- _Exercise requirements_
Of the entries below, return only those lines from the line with "environ := env;" to the line with "(init_line :: lines) ending.", exactly, both included.

------------------------------------------------------------

(** The access token is set and not empty: line 72 tests
    [not github_token]. *)
Definition token_present (w : world) : Prop :=
  Py.truthy (Py.of_env (environ w !! "GITHUB_TOKEN")) = true.

(** The helper executable is in the working directory. *)
Definition helper_path (w : world) : string :=
  Py.path_join (cwd w) "github-mcp-server".

Definition helper_present (w : world) : Prop :=
  is_Some (files w !! helper_path w).

(** The helper starts and takes both requests, and the lines it writes
    are [lines], the first of them its answer to [initialize]. *)
Record exchange_starts (w : world) (lines : list stdout_item) : Prop := {
  starts_token : token_present w;
  starts_helper : helper_present w;
  starts_popen : popen_fails w = false;
  starts_stdin :
    stdin_budget w = None \/ exists n, stdin_budget w = Some (S (S n));
  starts_fresh : process w = NotStarted;
  starts_stdout : stdout w = lines
}.

(** What the client prints and reads before the [try] statement, most
    recent first. *)
Definition prelude_events (owner repo : string) (pull_number : pyval)
    (w : world) : list event :=
  [EPrint (MsgServerFound (helper_path w)); EExists (helper_path w); EGetcwd;
   EPrint MsgCheckingServer; EGetenv "GITHUB_TOKEN";
   EPrint (MsgReviewHeader owner repo pull_number)].

(** The time the [finally] clause takes: the five seconds of the wait when
    the helper does not exit on its own. *)
Definition cleanup_time (w : world) : Z :=
  if sigterm_honoured w then 0 else 5000.

(** A line that is not JSON, or a mapping with neither an [error] nor a
    [result] key. *)
Definition unexpected_line (decoded : option pyval) : Prop :=
  decoded = None \/
  exists m, decoded = Some (PDict m) /\ m !! "error" = None /\ m !! "result" = None.

(** Events by which the script touches the helper process. *)
Definition touches_helper (e : event) : bool :=
  match e with
  | EPopen _ _ | EWrite _ | EFlush | EReadline
  | ETerminate | EWait _ | EKill => true
  | _ => false
  end.

(** [emits evs w]: the world [w] after the events [evs] (the most recent
    first), with nothing else changed. *)
Definition emits (evs : list event) (w : world) : world := foldr emit w evs.


(** A computation is orderly when it leaves the helper process in the
    state it found it, with its readiness to exit on SIGTERM, and raises
    nothing but subclasses of [Exception]. *)
Definition orderly {A} (m : M A) : Prop :=
  forall w,
    process (snd (m w)) = process w
    /\ sigterm_honoured (snd (m w)) = sigterm_honoured w
    /\ forall e, fst (m w) = Raise e -> is_Exception e = true.

(** Events by which the script only looks at its surroundings or
    prints. *)
Definition reads_or_prints (e : event) : bool :=
  match e with
  | EGetenv _ | EEnvironCopy | EGetcwd | EExists _ | EOpen _ | EPrint _ => true
  | _ => false
  end.

(** Events of the resolution of the target: as above, without the working
    directory, the copy of the environment and the access token. *)
Definition resolving (e : event) : bool :=
  match e with
  | EGetenv name => negb (String.eqb name "GITHUB_TOKEN")
  | EExists _ | EOpen _ | EPrint _ => true
  | _ => false
  end.

(** A computation is emitting [P] when all it does to the world is to add
    events that satisfy [P] to the trace. *)
Definition emitting (P : event -> bool) {A} (m : M A) : Prop :=
  forall w, exists evs,
    snd (m w) = emits evs w /\ Forall (fun e => P e = true) evs.

(** No source for the number: the variable naming the event payload is
    missing or empty, or names a path at which nothing exists. *)
Definition no_event_payload (w : world) : Prop :=
  Py.truthy (Py.of_env (environ w !! "GITHUB_EVENT_PATH")) = false
  \/ exists path, environ w !! "GITHUB_EVENT_PATH" = Some path
                  /\ files w !! path = None.

(** The events up to the launch of the helper, most recent first: those
    before the [try] statement, then lines 85-98. *)
Definition launch_events (owner repo : string) (pull_number : pyval)
    (w : world) : list event :=
  [EPopen [helper_path w; "stdio"] (default "" (environ w !! "GITHUB_TOKEN"));
   EPrint MsgStartingServer; EEnvironCopy]
  ++ prelude_events owner repo pull_number w.



(** One pass through the loop that finds the output closed: the read, then
    the sleep of a tenth of a second; and [k] such passes. *)
Definition idle_pass (w : world) : world :=
  emit (ESleep 100) (advance 100 (emit EReadline w)).

Definition idle (k : nat) (w : world) : world := Nat.iter k idle_pass w.

(** A computation is prompt when every call in it returns or raises. *)
Definition prompt {A} (m : M A) : Prop :=
  forall w, fst (m w) <> Blocked.

(** ** Sample worlds *)

(** A runner's world before the script has done anything. *)
Definition host (env : gmap string string) (fs : gmap string fsnode)
    (lines : list stdout_item) (ending : stream_end) : world :=
  {| environ := env;
     cwd := "/work";
     files := fs;
     popen_fails := false;
     stdin_budget := None;
     sigterm_honoured := true;
     stdout_end := ending;
     stdout := lines;
     clock := 0;
     process := NotStarted;
     trace := [] |}.

Definition init_line : stdout_item :=
  Line 20 (Some (PDict {[ "id" := PInt 1; "result" := PDict ∅ ]})).

Definition result_line : stdout_item :=
  Line 500 (Some (PDict {[ "id" := PInt 2; "result" := PStr "ok" ]})).

Definition error_line : stdout_item :=
  Line 500 (Some (PDict {[ "id" := PInt 2;
    "error" := PDict {[ "code" := PInt 1; "message" := PStr "x" ]} ]})).

Definition notification_line : stdout_item :=
  Line 500 (Some (PDict {[ "method" := PStr "notifications/message" ]})).

Definition garbage_line : stdout_item := Line 500 None.


(** A runner with the repository, the token and the helper in place, whose
    helper answers the handshake and then behaves as [lines] and [ending]
    say. *)
Definition runner (lines : list stdout_item) (ending : stream_end) : world :=
  host {[ "GITHUB_REPOSITORY" := "octo/cat"; "GITHUB_TOKEN" := "t0ken" ]}
       {[ "/work/github-mcp-server" := File None ]}
       (init_line :: lines) ending.

(** Event payloads: a [pull_request] event, a comment on a pull request,
    and a comment on a plain issue. *)
Definition pull_request_event : gmap string pyval :=
  {[ "action" := PStr "opened";
     "pull_request" := PDict {[ "number" := PInt 42 ]} ]}.

Definition pr_comment_event : gmap string pyval :=
  {[ "action" := PStr "created";
     "issue" := PDict {[ "number" := PInt 7;
                         "pull_request" := PDict {[ "url" := PStr "u" ]} ]} ]}.

Definition issue_comment_event : gmap string pyval :=
  {[ "action" := PStr "created";
     "issue" := PDict {[ "number" := PInt 7 ]} ]}.

(** A runner that resolves its target from the environment: the
    repository [repository], the override [pr] when given, and the event
    payload [event] at [/event.json]. *)
Definition actions_env (repository : string) (pr : option string)
    (event : gmap string pyval) : world :=
  host (<["GITHUB_REPOSITORY" := repository]>
          (<["GITHUB_EVENT_PATH" := "/event.json"]>
             (match pr with
              | Some s => {[ "PR_NUMBER" := s ]}
              | None => ∅
              end)))
       {[ "/event.json" := File (Some (PDict event)) ]} [] Closed.


(** A runner on which neither the token nor the helper is in place. *)
Definition bare_runner : world :=
  host {[ "GITHUB_REPOSITORY" := "octo/cat" ]} ∅ [] Closed.

(** A runner whose helper ignores SIGTERM. *)
Definition stubborn_runner (lines : list stdout_item) : world :=
  {| environ := environ (runner lines Silent);
     cwd := "/work";
     files := files (runner lines Silent);
     popen_fails := false;
     stdin_budget := None;
     sigterm_honoured := false;
     stdout_end := Silent;
     stdout := init_line :: lines;
     clock := 0;
     process := NotStarted;
     trace := [] |}.

(** The three options given on the command line. *)
Definition cli_args : Namespace :=
  {| arg_owner := Some "octo"; arg_repo := Some "cat"; arg_pr := Some "5" |}.

Definition no_args : Namespace :=
  {| arg_owner := None; arg_repo := None; arg_pr := None |}.

(** The three options given, the first of them as the empty string. *)
Definition empty_owner_args : Namespace :=
  {| arg_owner := Some ""; arg_repo := Some "cat"; arg_pr := Some "5" |}.

(** A comment on a pull request whose payload also has a [pull_request]
    key, with no number under it. *)
Definition numberless_event : gmap string pyval :=
  {[ "pull_request" := PDict {[ "url" := PStr "u" ]};
     "issue" := PDict {[ "number" := PInt 7;
                         "pull_request" := PDict {[ "url" := PStr "u" ]} ]} ]}.


(** A runner whose event path names [node]. *)
Definition payload_env (repository : string) (node : option fsnode) : world :=
  host {[ "GITHUB_REPOSITORY" := repository;
          "GITHUB_EVENT_PATH" := "/event.json" ]}
       (match node with
        | Some f => {[ "/event.json" := f ]}
        | None => ∅
        end) [] Closed.

(** The helper's answer to [initialize] on the sample runners. *)
Definition init_answer : option pyval :=
  Some (PDict {[ "id" := PInt 1; "result" := PDict ∅ ]}).
(** * Properties *)

(** ** Strings *)

(** The built-ins on sample inputs. *)
Example int_of_str_ex1 : Py.int_of_str " 42 " = Some 42. Proof. reflexivity. Qed.
Example int_of_str_ex2 : Py.int_of_str "-1_000" = Some (-1000). Proof. reflexivity. Qed.
Example int_of_str_ex3 : Py.int_of_str "4 2" = None. Proof. reflexivity. Qed.
Example int_of_str_ex4 : Py.int_of_str "1__0" = None. Proof. reflexivity. Qed.
Example int_of_str_ex5 : Py.int_of_str "" = None. Proof. reflexivity. Qed.
Example int_of_str_ex6 : Py.int_of_str "٤٢" = Some 42. Proof. reflexivity. Qed.
Example int_of_str_ex7 : Py.int_of_str "-１_２" = Some (-12). Proof. reflexivity. Qed.
Example int_of_str_ex8 :
  Py.int_of_str (String (ascii_of_nat 28) "42") = None.
Proof. reflexivity. Qed.
Example int_of_str_ex9 :
  Py.int_of_str (String (ascii_of_nat 194) (String (ascii_of_nat 160) "42"))
  = Some 42.
Proof. reflexivity. Qed.
Example int_of_str_ex10 :
  Py.int_of_str (String (ascii_of_nat 160) "42") = None.
Proof. reflexivity. Qed.
Example int_of_str_ex11 : Py.int_of_str "4²" = None. Proof. reflexivity. Qed.
Example split_ex1 : Py.split "/" "octo/cat" = ["octo"; "cat"]. Proof. reflexivity. Qed.
Example split_ex2 : Py.split "/" "octocat" = ["octocat"]. Proof. reflexivity. Qed.
Example split_ex3 : Py.split "/" "a/b/c" = ["a"; "b"; "c"]. Proof. reflexivity. Qed.
Example split_ex4 : Py.split "/" "" = [""]. Proof. reflexivity. Qed.
Example join_ex1 : Py.path_join "/work" "x" = "/work/x". Proof. reflexivity. Qed.
Example join_ex2 : Py.path_join "/" "x" = "/x". Proof. reflexivity. Qed.

Lemma split_no_sep s :
  Py.substring_of "/" s = false -> Py.split "/" s = [s].
Proof.
  induction s as [|c s IH]; [reflexivity|].
  cbn [Py.substring_of Py.startswith Py.split].
  rewrite (Ascii.eqb_sym c "/"). destruct (Ascii.eqb "/" c); [discriminate|].
  intros H. rewrite IH by exact H. reflexivity.
Qed.

Lemma split_two_nonempty repository owner repo :
  Py.split "/" repository = [owner; repo] -> Py.truthy_str repository = true.
Proof. destruct repository; [discriminate | reflexivity]. Qed.

Lemma truthy_str_true s : s <> "" -> Py.truthy_str s = true.
Proof. destruct s; [contradiction | reflexivity]. Qed.

Lemma truthy_of_env_true s : s <> "" -> Py.truthy (Py.of_env (Some s)) = true.
Proof. apply truthy_str_true. Qed.

(** ** The context resolver *)

(** C2. A non-empty repository identifier without a slash does not make
    the resolver return the empty result: the unpacking of line 21 raises
    [ValueError], and nothing in the function catches it. *)
Theorem repository_without_slash_raises w s :
  environ w !! "GITHUB_REPOSITORY" = Some s ->
  s <> "" ->
  Py.substring_of "/" s = false ->
  get_pull_request_info w
  = (Raise ValueError, emit (EGetenv "GITHUB_REPOSITORY") w).
Proof.
  intros Hrepo Hne Hslash.
  unfold get_pull_request_info, bind, os_environ_get.
  rewrite Hrepo. cbn [default from_option id].
  rewrite (truthy_str_true _ Hne), (split_no_sep _ Hslash). reflexivity.
Qed.

Lemma repository_without_slash_raises_witness :
  get_pull_request_info (actions_env "octocat" (Some "12") pull_request_event)
  = (Raise ValueError,
     emit (EGetenv "GITHUB_REPOSITORY")
       (actions_env "octocat" (Some "12") pull_request_event)).
Proof.
  apply (repository_without_slash_raises _ "octocat");
    [reflexivity | discriminate | reflexivity].
Defined.

Section Resolver.

Variable w : world.
Variables repository owner repo : string.
Hypothesis Hrepo : environ w !! "GITHUB_REPOSITORY" = Some repository.
Hypothesis Hsplit : Py.split "/" repository = [owner; repo].

Ltac resolver_start :=
  unfold get_pull_request_info, bind, os_environ_get;
  rewrite Hrepo; cbn [default from_option id];
  rewrite (split_two_nonempty _ _ _ Hsplit), Hsplit;
  cbn [negb lift Py.unpack2 ret environ emit].

Lemma override_decides s :
  environ w !! "PR_NUMBER" = Some s -> s <> "" ->
  get_pull_request_info w
  = (match Py.int (PStr s) with
     | inr n => Ret (Some (owner, repo, n))
     | inl e => Raise e
     end, after_env_reads w).
Proof.
  intros Hpr Hne. resolver_start.
  rewrite Hpr. cbn [Py.of_env Py.truthy]. rewrite (truthy_str_true _ Hne).
  cbn [negb ret Py.truthy Py.of_env]. rewrite (truthy_str_true _ Hne).
  cbn [negb lift]. destruct (Py.int (PStr s)); reflexivity.
Qed.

------------------------------------------------------------

- _Completed task_
  {| environ := env;
     cwd := "/work";
     files := fs;
     popen_fails := false;
     stdin_budget := None;
     sigterm_honoured := true;
     stdout_end := ending;
     stdout := lines;
     clock := 0;
     process := NotStarted;
     trace := [] |}.

Definition init_line : stdout_item :=
  Line 20 (Some (PDict {[ "id" := PInt 1; "result" := PDict ∅ ]})).

Definition result_line : stdout_item :=
  Line 500 (Some (PDict {[ "id" := PInt 2; "result" := PStr "ok" ]})).

Definition error_line : stdout_item :=
  Line 500 (Some (PDict {[ "id" := PInt 2;
    "error" := PDict {[ "code" := PInt 1; "message" := PStr "x" ]} ]})).

Definition notification_line : stdout_item :=
  Line 500 (Some (PDict {[ "method" := PStr "notifications/message" ]})).

Definition garbage_line : stdout_item := Line 500 None.


(** A runner with the repository, the token and the helper in place, whose
    helper answers the handshake and then behaves as [lines] and [ending]
    say. *)
Definition runner (lines : list stdout_item) (ending : stream_end) : world :=
  host {[ "GITHUB_REPOSITORY" := "octo/cat"; "GITHUB_TOKEN" := "t0ken" ]}
       {[ "/work/github-mcp-server" := File None ]}
       (init_line :: lines) ending.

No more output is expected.